Select your reason for flagging this presentation as inappropriate.

Cancel
No notes for slide

Transcript

  • 1. Sawinder Pal Kaur, PhD Kaggle Projects
  • 2. Outline  Problem  Statement  Methods used  Results
  • 3. Problem: Digit Recognizer  Identify handwritten single digits 0~9, based on grey scale images. Sample images
  • 4. Statement Each image is 28 pixels in height and 28 pixels in width, for a total of 784 pixels in total. Each pixel has a single pixel- value associated with it, indicating the lightness or darkness of that pixel, with higher numbers meaning darker. This pixel-value is an integer between 0 and 255, inclusive. pixel0 pixel1 pixel2 ... pixel27 pixel28 pixel29 pixel30 ... pixel55 | | | ... | pixel756 pixel757 pixel758 ... pixel783
  • 5. Statement  The training data set, has 785 columns.

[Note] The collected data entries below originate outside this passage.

(** Two overlapping first publications of a name break this: when a second [AddOnion]
    publishes the name after the first one has looked for a key and found none, the first
    saves its own new key over the second's before it finds the name taken.  The service
    runs under the second address, but the key on disk is that of another address, which
    the next start of the daemon publishes. *)
Theorem onion_race_changes_address e name mk w mk2 w2 a e1 r e2
  (Hok : engine_ok e)
  (Hsecond : Tor.AddOnion id e name None mk2 w2 = (Ok a, e1))
  (Hfirst : Tor.AddOnion (fun e => (Tor.AddOnion id e name None mk2 w2).2) e name None mk w = (r, e2))
  (Hlost : r = Err ErrOnionExists) :
  OnionAddr e2 name = Some a /\
  exists k, saved_key e2 name k /\ onion_addr (onion_id k) <> a /\
    forall t mk' w' a', (Tor.AddOnion id (set_tor (NewEngine (en_dataDir e2) (en_fs e2)) t) name None mk' w').1 = Ok a' ->
      a' <> a.
Proof.
  subst r. destruct (AddOnion_spec _ _ _ _ _ _ _ _ Hok Hok Hsecond) as (Hok1 & Hn%running_None & _ & _ & Hrun1).
  destruct (AddOnion_lost _ _ _ _ _ _ Hfirst Hn) as (t & key & Ht & Hp & Hkey).
  rewrite Hsecond in Ht, Hp. cbn [snd] in Ht, Hp.
  destruct (publish_spec _ _ _ _ _ _ _ _ Hok1 Ht Hp) as [_ Hrun2].
  assert (running_onions e1 !! name = Some a) as Ha by (rewrite Hrun1; apply lookup_insert_eq).
  destruct (proj1 (running_Some _ _ _) Ha) as (svc & Hsvc & Hid).
  destruct (publish_disk _ _ _ _ _ _ _ _ Hp) as (Hd & _ & _ & Hk). destruct Hk as (k & Hk & Hfresh & _); [by left|].
  assert (onion_addr (onion_id k) <> a) as Hdiff.
  { rewrite Hid. intros Heq%onion_addr_inj. apply Hfresh. rewrite Heq. destruct Hok1 as (_ & Hpub & _). by eapply Hpub. }
  assert (saved_key e2 name k) as Hsaved.
  { destruct key as [k'|].
    - subst k'. destruct (AddOnion_disk _ _ _ _ _ _ Hsecond) as (_ & _ & Hs & _).
      destruct (Hs k (Hkey k eq_refl)) as [_ Hs']. by destruct Hdiff; rewrite (Hs' a eq_refl).
    - unfold saved_key. assert (onionKeyPath e2 name = onionKeyPath e1 name) as -> by (unfold onionKeyPath; by rewrite Hd). done. }
  split; [unfold OnionAddr; by rewrite <- lookup_fmap, <- Ha, <- Hrun2|]. exists k. split_and!; [done|done|].
  intros t' mk' w' a' Hr. destruct (Tor.AddOnion id (set_tor _ t') name None mk' w') as [r' e'] eqn:He'. cbn in Hr. subst r'.
  destruct (AddOnion_disk _ _ _ _ _ _ He') as (_ & _ & Hs & _). destruct (Hs k Hsaved) as [_ Hs']. by rewrite (Hs' a' eq_refl).
Qed.
End claims.

(** ** A Tor process in which everything can be computed *)
Module ToyTor.
Definition process := (Z * gset string)%type.
Definition key_of (p : bytes) : OnionKey := mkOnionKey p (take 32 p).
Definition id_of (k : OnionKey) : string := hex_encode (take 2 (ok_priv k)).
Definition new_key (n : Z) : OnionKey := key_of (replicate 64 (z2b n)).

#[export] Instance toy_tor : TorProcess process := {
  Listen t k :=
    let key := default (new_key t.1) k in
    if bool_decide (id_of key ∈ t.2) then (None, t)
    else (Some (id_of key, Some (BineKey key)), (t.1 + 1, {[id_of key]} ∪ t.2));
  CloseOnion t id := (true, (t.1, t.2 ∖ {[id]}));
  published t := t.2;
  KeyPairOf := key_of;
  onion_id := id_of }.

#[export] Instance toy_tor_ok : TorProcessOk process.
Proof.
  split; unfold Listen, CloseOnion, published, KeyPairOf, onion_id; cbn [toy_tor].
  - intros t k id k' t'. case_bool_decide as Hin; [done|]. intros [= <- <- <-]. split_and!; [done|done|].
    destruct k as [k|]; [done|]. exists (new_key t.1). by split_and!.
  - intros t k t'. case_bool_decide; [by intros [= <-]|done].
  - intros t id b t' [= _ <-]. cbn [snd]. split; [apply subseteq_difference_l; done|].
    intros x Hx. destruct (decide (x = id)) as [->|]; [by apply elem_of_union_r, elem_of_singleton|].
    apply elem_of_union_l, elem_of_difference. split; [done|]. by intros ?%elem_of_singleton.
Qed.
End ToyTor.

Section samples.
Import ToyTor.

Definition started (n : Z) (fs : filesystem) : Engine (T := process) := set_tor (NewEngine "/data" fs) (n, ∅).
Definition fresh_engine : Engine (T := process) := started 1 ∅.
Definition add_bot (e : Engine (T := process)) := AddOnion id e "bot" None None WriteOk.

Lemma fresh_engine_ok : engine_ok fresh_engine.
Proof.
  unfold engine_ok. change (en_onions fresh_engine) with (∅ : gmap string onionService).
  split_and!; [done|by intros ? ? ? _ ?%lookup_empty_Some|by intros ? ? ? ? ?%lookup_empty_Some].
Qed.

Lemma engine_refines_map_witness :
  (add_bot fresh_engine).1 = Ok "0101.onion"%string /\
  running_onions (add_bot fresh_engine).2 = {[ "bot"%string := "0101.onion"%string ]}.
Proof.
  assert ((add_bot fresh_engine).1 = Ok "0101.onion"%string) as Hr by (vm_compute; reflexivity). split; [exact Hr|].
  destruct (proj1 (engine_refines_map fresh_engine "bot" fresh_engine_ok) id None None WriteOk
    (add_bot fresh_engine).1 (add_bot fresh_engine).2 fresh_engine_ok (surjective_pairing _)) as [_ H].
  rewrite Hr in H. destruct H as (_ & _ & H). rewrite H. reflexivity.
Defined.

(** Published, removed, and published again by the next start of the daemon. *)
Definition after_restart : Engine (T := process) := started 7 (en_fs (RemoveOnion (add_bot fresh_engine).2 "bot").2).


(** The run of the first of two overlapping publications. *)
Definition raced := AddOnion (fun e => (AddOnion id e "bot" None None WriteOk).2) fresh_engine "bot" None None WriteOk.

Lemma onion_race_changes_address_witness :
  raced.1 = Err ErrOnionExists /\ OnionAddr raced.2 "bot" = Some "0101.onion"%string /\
  (add_bot (started 9 (en_fs raced.2))).1 = Ok "0202.onion"%string /\ "0202.onion"%string <> "0101.onion"%string.
Proof.
  assert (raced.1 = Err ErrOnionExists) as Hlost by (vm_compute; reflexivity).
  assert ((AddOnion id fresh_engine "bot" None None WriteOk).1 = Ok "0101.onion"%string) as Ha by (vm_compute; reflexivity).
  assert ((add_bot (started 9 (en_fs raced.2))).1 = Ok "0202.onion"%string) as Hb by (vm_compute; reflexivity).
  destruct (onion_race_changes_address fresh_engine "bot" None WriteOk None WriteOk _ _ raced.1 raced.2 fresh_engine_ok
    (with_second _ _ Ha) (surjective_pairing raced) Hlost) as (Hrun & k & _ & _ & Hnext).
  split; [exact Hlost|]. split; [exact Hrun|]. split; [exact Hb|].
  assert (en_dataDir raced.2 = "/data"%string) as Hd by (vm_compute; reflexivity). rewrite Hd in Hnext.
  revert Hb Hnext. generalize (en_fs raced.2). intros fs Hb Hnext. exact (Hnext (9, ∅) None WriteOk "0202.onion"%string Hb).
Defined.
End samples.
(** What the system and the network answer; [pv_stays1] and [pv_stays2]: what the removals before and
    after a failed extraction leave. *)
Record provider_env := mkPEnv {
  pv_mkdir1 : option nat; pv_get : string -> option response; pv_create : write_outcome; pv_remove1 : bool;
  pv_stays1 : string -> bool; pv_mkdir2 : option nat; pv_entry : nat -> entry_env; pv_stays2 : string -> bool;
  pv_version : write_outcome; pv_remove2 : bool }.

Section provider.
Context (untar : bytes -> option (list tar_item)) (goos goarch : string).

(** From the removal of the old directory on. *)
(** src: internal/tor/provider.go 104-127 EnsureTor *)
Definition install (env : provider_env) (fs : filesystem) (dataDir archivePath : string) : result tor_err string * filesystem :=
  let fs := RemoveAll fs (binDir dataDir) (pv_stays1 env) in
  let '(ok, fs) := MkdirAll fs (binDir dataDir) (pv_mkdir2 env) in
  if negb ok then (Err ErrBinDir, fs)
  else
    let '(ok, fs) := extractTorBinary untar (pv_entry env) goos fs archivePath (binDir dataDir) in
    if negb ok then (Err ErrExtract, RemoveAll fs (binDir dataDir) (pv_stays2 env))
    else
      let '(ok, fs) := WriteFile fs (versionFile dataDir) (String.list_byte_of_string torVersion) (pv_version env) in
      if negb ok then (Err ErrVersionFile, fs)
      else
        let '(_, fs) := os_Remove fs archivePath (pv_remove2 env) in
        if existsOnDisk fs (torPath goos dataDir) then (Ok (torPath goos dataDir), fs) else (Err ErrNoBinary, fs).

(** src: internal/tor/provider.go 69-128 EnsureTor *)
Definition EnsureTor (env : provider_env) (fs : filesystem) (dataDir : string) : result tor_err string * filesystem :=
  if cached fs goos dataDir then (Ok (torPath goos dataDir), fs)
  else
    match bundleForPlatform goos goarch with
    | None => (Err ErrPlatform, fs)
    | Some bundle =>
        let archivePath := JoinAll [dataDir; "tor"; pb_Filename bundle] in
        let '(ok, fs) := MkdirAll fs (JoinAll [dataDir; "tor"]) (pv_mkdir1 env) in
        if negb ok then (Err ErrTorDir, fs)
        else
          let '(ok, fs) := downloadFile (pv_get env (torBaseURL +:+ pb_Filename bundle)) (pv_create env) fs archivePath in
          if negb ok then (Err ErrDownload, fs)
          else if negb (verifyChecksum fs archivePath (pb_SHA256 bundle))
               then (Err ErrChecksum, (os_Remove fs archivePath (pv_remove1 env)).2)
               else install env fs dataDir archivePath
    end.
End provider.

(** The engine's binary: the configured one, or what [EnsureTor] gives. *)
(** src: internal/tor/engine.go 93-100 Engine.Start *)
Definition engine_binary (untar : bytes -> option (list tar_item)) (goos goarch : string) (exePath : string) (env : provider_env)
    (fs : filesystem) (dataDir : string) : option string * filesystem :=
  if bool_decide (exePath = "") then
    match EnsureTor untar goos goarch env fs dataDir with
    | (Ok p, fs) => (Some p, fs)
    | (Err _, fs) => (None, fs)
    end
  else (Some exePath, fs).

(** What the daemon's engine starts with: the first result of [engine_binary] is [Tor.Start]'s [binary]. *)
(** src: internal/tor/engine.go 348-364 torProcessCreator *)
Definition torProcessCreator (goos torPath : string) (environ args : list string) : string * list string * list string :=
  (torPath, args, (environ ++ [(if bool_decide (goos = "darwin") then "DYLD_LIBRARY_PATH=" else "LD_LIBRARY_PATH=") +:+ DirOf torPath])%list).

(** ** Paths *)

(** A cleaned path with a name at its end. *)
Definition clean_dir (dir : string) : Prop := exists r st, dir = render r st /\ normal r st /\ st <> [].

Lemma render_cons r c st : st <> [] -> render r (c :: st) = render r st +:+ "/" +:+ c.
Proof.
  intros Hst. assert (reverse st <> []) as Hr by (destruct st; [done|]; rewrite reverse_cons; by destruct (reverse st)).
  assert (join_slash (reverse (c :: st)) = join_slash (reverse st) +:+ "/" +:+ c) as Hj
    by (rewrite reverse_cons, join_slash_app by done; done).
  unfold render. rewrite Hj. destruct r; [done|]. by destruct st.
Qed.

Lemma clean_dir_Clean dir : clean_dir dir -> Clean dir = dir.
Proof. intros (r & st & -> & Hn & _). unfold Clean. by destruct (clean_stack_render r st Hn) as [-> ->]. Qed.

Lemma clean_dir_nonempty dir : clean_dir dir -> dir <> "".
Proof. intros (r & st & -> & [Hn _] & _). by apply render_nonempty. Qed.

Lemma plain_normal r st c : plain c -> normal r st -> normal r (c :: st).
Proof. intros Hc Hn. rewrite <- (clean_step_plain r) by done. apply clean_step_normal; [by destruct Hc as (_ & _ & _ & ?)|done]. Qed.

Lemma clean_dir_join dir n : clean_dir dir -> plain n -> JoinAll [dir; n] = dir +:+ "/" +:+ n /\ clean_dir (dir +:+ "/" +:+ n).
Proof.
  intros Hdir Hn. pose proof (clean_dir_nonempty dir Hdir) as Hne. destruct Hdir as (r & st & -> & Hst & Hne').
  rewrite <- render_cons by done. split.
  - rewrite JoinAll_filter by (done || by apply Forall_singleton; destruct Hn). rewrite bool_decide_eq_false_2 by done.
    change (Clean (join_slash [render r st; n])) with (Clean (render r st +:+ String slash n)).
    assert (Clean (render r st +:+ String slash n) = Join (render r st) n) as -> by (unfold Join; by rewrite bool_decide_eq_false_2).
    rewrite Join_plain by done. by destruct (clean_stack_render r st Hst) as [-> ->].
  - exists r, (n :: st). split; [done|]. split; [by apply plain_normal|done].
Qed.

(** The directory [tor] of a data directory, and what is in it. *)
Lemma tor_dir d : clean_dir (JoinAll [d; "tor"]) /\ forall x, plain x -> JoinAll [d; "tor"; x] = JoinAll [d; "tor"] +:+ "/" +:+ x.
Proof.
  assert (plain "tor") as Ht by by split_and!.
  set (b := if bool_decide (d = "") then [] else clean_stack d).
  assert (normal (is_rooted d) b) as Hb.
  { unfold b. case_bool_decide as Hd; [subst d; split; [constructor|by exists [], 0%nat]|apply clean_stack_normal]. }
  assert (forall l, l <> [] -> Forall plain l -> JoinAll (d :: l) = render (is_rooted d) (reverse l ++ b)) as Hj.
  { intros l Hl Hp. rewrite JoinAll_filter; [|done|eapply Forall_impl; [exact Hp|by intros c (? & _)]].
    assert (Forall (fun c => split_slash c = [c]) l) as Hsp by (eapply Forall_impl; [exact Hp|by intros c (_ & _ & _ & ?)]).
    unfold b. case_bool_decide as Hd.
    - subst d. unfold Clean, clean_stack. rewrite split_join by done. destruct l as [|c l]; [done|].
      assert (is_rooted (join_slash (c :: l)) = false) as ->.
      { apply Forall_cons in Hp as [(Hc1 & Hc2 & _ & Hc4) _]. destruct l; [|by apply is_rooted_component].
        destruct c as [|a c]; [done|]. by apply (is_rooted_component (String a c) ""). }
      by rewrite fold_plain.
    - assert (Clean (join_slash (d :: l)) = Join d (join_slash l)) as ->
        by (unfold Join; rewrite bool_decide_eq_false_2 by done; by destruct l).
      rewrite Join_stack, split_join, fold_plain by done. done. }
  split.
  - rewrite Hj by (done || by apply Forall_singleton). eexists _, _. split; [done|]. split; [by apply plain_normal|done].
  - intros x Hx. assert (Forall plain ["tor"; x]) as Hl by (apply Forall_cons; split; [done|by apply Forall_singleton]).
    rewrite (Hj [_; _]), (Hj [_]) by (done || by apply Forall_singleton). by rewrite <- render_cons.
Qed.
(* ===== verification/ApiEvents.v ===== *)
(** * internal/api/events.go and the subscription of internal/ui/grpc.go: events over gRPC

    The daemon sends the events of its bus to gRPC clients as a type name and a JSON text;
    an attached terminal interface turns them back into events.  A JSON text is the value it
    stands for. *)

From S2P Require Import Prelude GoStd Sha256 Crypto Protocol Instances Identity Wire IPExchange Services Signaling Session Routing Events Chat Sender Receiver Connector Presence Tor RegisterService.
Local Open Scope go_scope.

(** ** Payloads *)

(** A JSON value; numbers are integers here, as in every payload. *)
Inductive json :=
| JNull
| JBool (b : bool)
| JNumber (z : Z)
| JString (s : string)
| JArray (l : list json)
| JObject (fields : list (string * json)).

(** What an event on a bus can carry: the values the daemon publishes, or, at a client, what
    [json.Unmarshal] makes of a text. *)
Inductive payload :=
| PNil
| PString (s : string)
| PBootstrap (be : BootstrapEvent)
| PMessage (m : Chat.Message)
| PFileOffer (o : Receiver.FileOffer)
| PState (se : StateEvent)
| POnline (os : OnlineStatus)
| PJson (j : json).

Section marshal.
(** [utf8]: what JSON makes of a string; [time_text] and [error_text]: the texts of a time
    and of an error. *)
Context (utf8 : string -> string) (time_text : Z -> string) (error_text : conn_err -> string).

Definition conn_state_number (s : ConnState) : Z :=
  match s with
  | StateDiscovering => 0 | StateSignaling => 1 | StateExchangingIPs => 2 | StateNATTraversal => 3 | StateConnected => 4
  | StateConnectedTor => 5 | StateDisconnected => 6 | StateFailed => 7 | StateReconnecting => 8
  end.

Definition json_string (s : string) : json := JString (utf8 s).

Definition json_time (t : Z) : option json := if json_time_ok t then Some (JString (time_text t)) else None.

Definition direction_text (d : Direction) : string := match d with Outgoing => "outgoing" | Incoming => "incoming" end.

(** [json.Marshal]: a time out of range fails, and so does every [FileOffer], whose
    [Decision] is a channel. *)
Definition marshal_payload (p : payload) : option json :=
  match p with
  | PNil => Some JNull
  | PString s => Some (json_string s)
  | PBootstrap be => Some (JObject [("percent", JNumber (be_Percent be)); ("summary", json_string (be_Summary be))]%string)
  | PMessage m =>
      sent ← json_time (msg_SentAt m);
      acked ← match msg_AckedAt m with None => Some JNull | Some t => json_time t end;
      Some (JObject [("ID", json_string (msg_ID m)); ("From", json_string (msg_From m)); ("To", json_string (msg_To m));
                     ("Text", json_string (msg_Text m)); ("SentAt", sent); ("AckedAt", acked);
                     ("Direction", JString (direction_text (msg_Direction m)))]%string)
  | PFileOffer _ => None
  | PState se =>
      Some (JObject [("PeerAddr", json_string (se_PeerAddr se)); ("State", JNumber (conn_state_number (se_State se)));
                     ("Error", json_string (match se_Error se with None => "" | Some e => error_text e end))]%string)
  | POnline os => Some (JObject [("Address", json_string (os_Address os)); ("Online", JBool (os_Online os))]%string)
  | PJson j => Some j
  end.

(** ** events.go *)

(** src: internal/api/events.go 13-24 eventTypeNames *)
Definition eventTypeNames (t : EventType) : string :=
  if t =? EventTorBootstrap then "tor_bootstrap"
  else if t =? EventTorReady then "tor_ready"
  else if t =? EventPeerDiscovered then "peer_discovered"
  else if t =? EventConnectionReq then "connection_request"
  else if t =? EventConnectionState then "connection_state"
  else if t =? EventChatMessage then "chat_message"
  else if t =? EventFileOffer then "file_offer"
  else if t =? EventFileProgress then "file_progress"
  else if t =? EventPeerOnline then "peer_online"
  else if t =? EventError then "error"
  else "".

(** The text of a payload: none, one that is not JSON, or one of a value. *)
Inductive wire_text := NoText | BadText | TextOf (j : json).

Record DaemonEvent := mkDaemonEvent { de_Type : string; de_Payload : wire_text }.

(** src: internal/api/events.go 53-69 eventToProto *)
Definition eventToProto (e : Event payload) : option DaemonEvent :=
  let name := eventTypeNames (ev_Type e) in
  let name := if bool_decide (name = ""%string) then ("unknown_" +:+ ApiAuth.FormatInt (ev_Type e))%string else name in
  j ← marshal_payload (ev_Payload e);
  Some (mkDaemonEvent name (TextOf j)).

(** The loop, over the events that arrive until the client goes; [sends]: whether each [Send]
    succeeds.  An event that does not marshal is skipped; the loop ends at a failed send. *)
(** src: internal/api/events.go 35-50 forwardToStream *)
Fixpoint forwardToStream (events : list (Event payload)) (sends : list bool) : list DaemonEvent :=
  match events with
  | [] => []
  | e :: events =>
      match eventToProto e with
      | None => forwardToStream events sends
      | Some msg => match sends with
                    | true :: sends => msg :: forwardToStream events sends
                    | _ => []
                    end
      end
  end.
End marshal.

(** ** The client *)

(** src: internal/ui/grpc.go 267-277 eventNameTypes *)
Definition eventNameTypes (name : string) : option EventType :=
  match list_find (fun e => e.1 = name)
    [("tor_bootstrap", EventTorBootstrap); ("tor_ready", EventTorReady); ("peer_discovered", EventPeerDiscovered);
     ("connection_request", EventConnectionReq); ("connection_state", EventConnectionState);
     ("chat_message", EventChatMessage); ("file_offer", EventFileOffer); ("file_progress", EventFileProgress);
     ("error", EventError)]%string with
  | Some (_, e) => Some e.2
  | None => None
  end.

(** [json.Unmarshal] into an empty interface. *)
Definition of_json (j : json) : payload :=
  match j with JNull => PNil | JString s => PString s | _ => PJson j end.

(** One message of the stream. *)
(** src: internal/ui/grpc.go 301-312 GRPCBackend.Subscribe *)
Definition receive_event (msg : DaemonEvent) : option (Event payload) :=
  match eventNameTypes (de_Type msg) with
  | None => None
  | Some et => Some (mkEvent et match de_Payload msg with TextOf j => of_json j | _ => PNil end)
  end.

(** The events of a stream, as long as the subscription lasts: the channel's sender waits for
    its reader. *)
(** src: internal/ui/grpc.go 287-319 GRPCBackend.Subscribe *)
Definition client_events (msgs : list DaemonEvent) : list (Event payload) := omap receive_event msgs.

(** ** What an attached client sees *)

Section claims.
Context (utf8 : string -> string) (time_text : Z -> string) (error_text : conn_err -> string).

(** An event of the daemon, at the client. *)
Definition attached (e : Event payload) : option (Event payload) :=
  msg ← eventToProto utf8 time_text error_text e; receive_event msg.

Lemma eventNameTypes_eventTypeNames t : t ∈ allEventTypes ->
  eventTypeNames t <> ""%string /\
  eventNameTypes (eventTypeNames t) = if t =? EventPeerOnline then None else Some t.
Proof.
  unfold allEventTypes. intros Ht. repeat (apply elem_of_cons in Ht as [->|Ht]; [split; [done|vm_compute; reflexivity]|]).
  by apply elem_of_nil in Ht.
Qed.

Lemma attached_spec e : ev_Type e ∈ allEventTypes ->
  attached e = if ev_Type e =? EventPeerOnline then None
               else j ← marshal_payload utf8 time_text error_text (ev_Payload e); Some (mkEvent (ev_Type e) (of_json j)).
Proof.
  intros [Hn He]%eventNameTypes_eventTypeNames. unfold attached, eventToProto. rewrite bool_decide_eq_false_2 by done.
  destruct (marshal_payload _ _ _ _) as [j|]; cbn [mbind option_bind]; [|by destruct (_ =? _)].
  unfold receive_event. cbn [de_Type de_Payload]. rewrite He. by destruct (_ =? _).
Qed.

Lemma client_events_forward events sends : (length events <= length sends)%nat -> forallb id sends = true ->
  client_events (forwardToStream utf8 time_text error_text events sends) = omap attached events.
Proof.
  revert sends. induction events as [|e events IH]; intros sends Hl Hs; [done|]. cbn in Hl.
  cbn [forwardToStream]. destruct sends as [|s sends]; cbn in Hl; [lia|]. cbn in Hs. apply andb_prop in Hs as [Hid Hs].
  destruct s; [|done]. cbn [omap list_omap]. unfold attached at 1. destruct (eventToProto _ _ _ e) as [msg|] eqn:He; cbn [mbind option_bind].
  - unfold client_events in *. cbn [omap list_omap]. rewrite IH by (done || lia). by destruct (receive_event msg).
  - apply (IH (true :: sends)); [cbn; lia|]. done.
Qed.

(** A client of the event stream gets, in order, the events of the bus whose payload
    marshals and whose type it knows.  A text payload arrives as the same text and a missing one
    stays missing; but the types are lost on the way: a chat message, a connection state or
    a bootstrap event is a JSON object at the client, an event about a peer's presence is dropped
    there because its name is not in the client's table, and a file offer never leaves the
    daemon, because it holds a channel. *)
Theorem attached_events events sends
  (Hsends : (length events <= length sends)%nat /\ forallb id sends = true)
  (Htypes : Forall (fun e => ev_Type e ∈ allEventTypes) events) :
  client_events (forwardToStream utf8 time_text error_text events sends) = omap attached events /\
  forall e, e ∈ events ->
    match ev_Payload e with
    | PFileOffer _ => attached e = None
    | PString s => utf8 s = s -> ev_Type e <> EventPeerOnline -> attached e = Some e
    | PNil => ev_Type e <> EventPeerOnline -> attached e = Some e
    | PBootstrap _ | PState _ | POnline _ | PMessage _ =>
        forall e', attached e = Some e' -> ev_Type e' = ev_Type e /\ exists fields, ev_Payload e' = PJson (JObject fields)
    | PJson _ => True
    end /\ (ev_Type e = EventPeerOnline -> attached e = None).
Proof.
  destruct Hsends as [Hl Hs]. split; [by apply client_events_forward|]. intros e He.
  pose proof (attached_spec e (proj1 (Forall_forall _ _) Htypes e He)) as ->.
  split; [|by intros ->].
  destruct e as [t p]. cbn [ev_Type ev_Payload].
  assert (t <> EventPeerOnline -> (t =? EventPeerOnline) = false) as Hne by (by intros ?%Z.eqb_neq).
  destruct p; cbn [marshal_payload mbind option_bind]; try by destruct (t =? EventPeerOnline).
  - by intros ->%Hne.
  - intros Hu ->%Hne. unfold json_string. by rewrite Hu.
  - destruct (t =? _); [done|]. intros e' [= <-]. split; [done|]. by eexists.
  - destruct (t =? _); [done|]. intros e' (j & (st & _ & (ak & _ & [= <-])%bind_Some)%bind_Some & [= <-])%bind_Some.
    split; [done|]. by eexists.
  - destruct (t =? _); [done|]. intros e' [= <-]. split; [done|]. by eexists.
  - destruct (t =? _); [done|]. intros e' [= <-]. split; [done|]. by eexists.
Qed.
End claims.

(** ** Witness *)

Definition sample_events : list (Event payload) :=
  [mkEvent EventConnectionReq (PString "Eada"); mkEvent EventPeerOnline (POnline (mkStatus "Eada" true));
   mkEvent EventFileOffer (PFileOffer (mkFileOffer "t1" "a.txt" 3 [] 1 3 "Eada" (Chan.make 1)));
   mkEvent EventConnectionState (PState (mkStateEvent "Eada" StateFailed (Some ErrDialing)));
   mkEvent EventTorReady PNil].

Lemma attached_events_witness :
  client_events (forwardToStream id (fun _ => ""%string) (fun _ => "dialing peer"%string) sample_events [true; true; true; true; true]) =
  [mkEvent EventConnectionReq (PString "Eada");
   mkEvent EventConnectionState (PJson (JObject [("PeerAddr", JString "Eada"); ("State", JNumber 7); ("Error", JString "dialing peer")]));
   mkEvent EventTorReady PNil]%string.
Proof.
  destruct (attached_events id (fun _ => ""%string) (fun _ => "dialing peer"%string) sample_events [true; true; true; true; true])
    as [-> _].
  - vm_compute. split; [lia|reflexivity].
  - repeat constructor; apply (bool_decide_unpack _); vm_compute; exact I.
  - vm_compute. reflexivity.
Defined.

The first column, called "label", is the digit that was drawn by the user. The rest of the columns contain the pixel-values of the associated image.  The test data set, is the same as the training set, except that it does not contain the "label" column.  Goal of the problem is to predict the images in the test data set
  • 6. Methods used to solve the problem  Random Forest  Support Vector Machine (SVM)  K-Nearest Neighborhood (KNN)
  • 7. Random Forest  Ensemble of decision trees  Each tree is trained on a bootstrapped sample of the original data set  Each time a node is split, only a randomly chosen subset of the dimensions are considered for splitting  Each tree is fully grown and not pruned  When a new input is entered into the system, it is run down all of the trees. The result may either be an average or weighted average of all of the terminal nodes that are reached, or, in the case of categorical variables, a voting majority
  • 8. Random Forest
  • 9. Support Vector Machine  In a SVM model original objects (training data) are treated as a points in the space (input space)  These are mapped (rearranged) to a new space (feature space) using mathematical functions called kernels  After mapping objects of separate categories are divided by a clear gap as wide as possible
  • 10. K Nearest Neighborhood  Basic idea  If it walks like a duck, quacks like a duck than it is probably a duck  There are three key elements :  a set of labeled objects (e.g., a set of stored records)  a distance or similarity metric to compute distance between objects, and  the value of k, the number of nearest neighbors.  To classify an unlabeled object :  the distance of this object to the labeled objects is computed,  its k-nearest neighbors are identified, and  the class labels of these nearest neighbors are then used to determine the class label of the object.
  • 11. Results  Random Forests with 500 trees gave 97% accuracy on the test data.  SVM with RBF kernel and C=1, gave 97.71% accuracy on the test data.  KNN with k=10 gave 96% accuracy.
  • 12. Titanic: Machine Learning from Disaster
  • 13. Problem  The sinking of the RMS Titanic is one of the most infamous shipwrecks in history.  One of the reasons that the shipwreck led to such loss of life was that there were not enough lifeboats for the passengers and crew. Although there was some element of luck involved in surviving the sinking, some groups of people were more likely to survive than others, such as women, children, and the upper-class.  In this project, the analysis of what sorts of people were likely to survive is done. In particular, the tools of machine learning are applied to predict which passengers survived the tragedy.
  • 14. Statement  The historical data has been split into two groups, a 'training set' and a 'test set'. For the training set, the outcome whether or not the passenger survived the sinking ( 0 for deceased, 1 for survived ) is provided.  The goal of the problem is to predict the outcome for each passenger in the test set.
  • 15. Methods used to solve the problem • Random Forest • Support Vector Machine (SVM)
  • 16. Results  Random Forests with 300 trees gave 77.9% accuracy on the test data.  SVM with RBF kernel and C=1, gave 77.7% accuracy on the test data.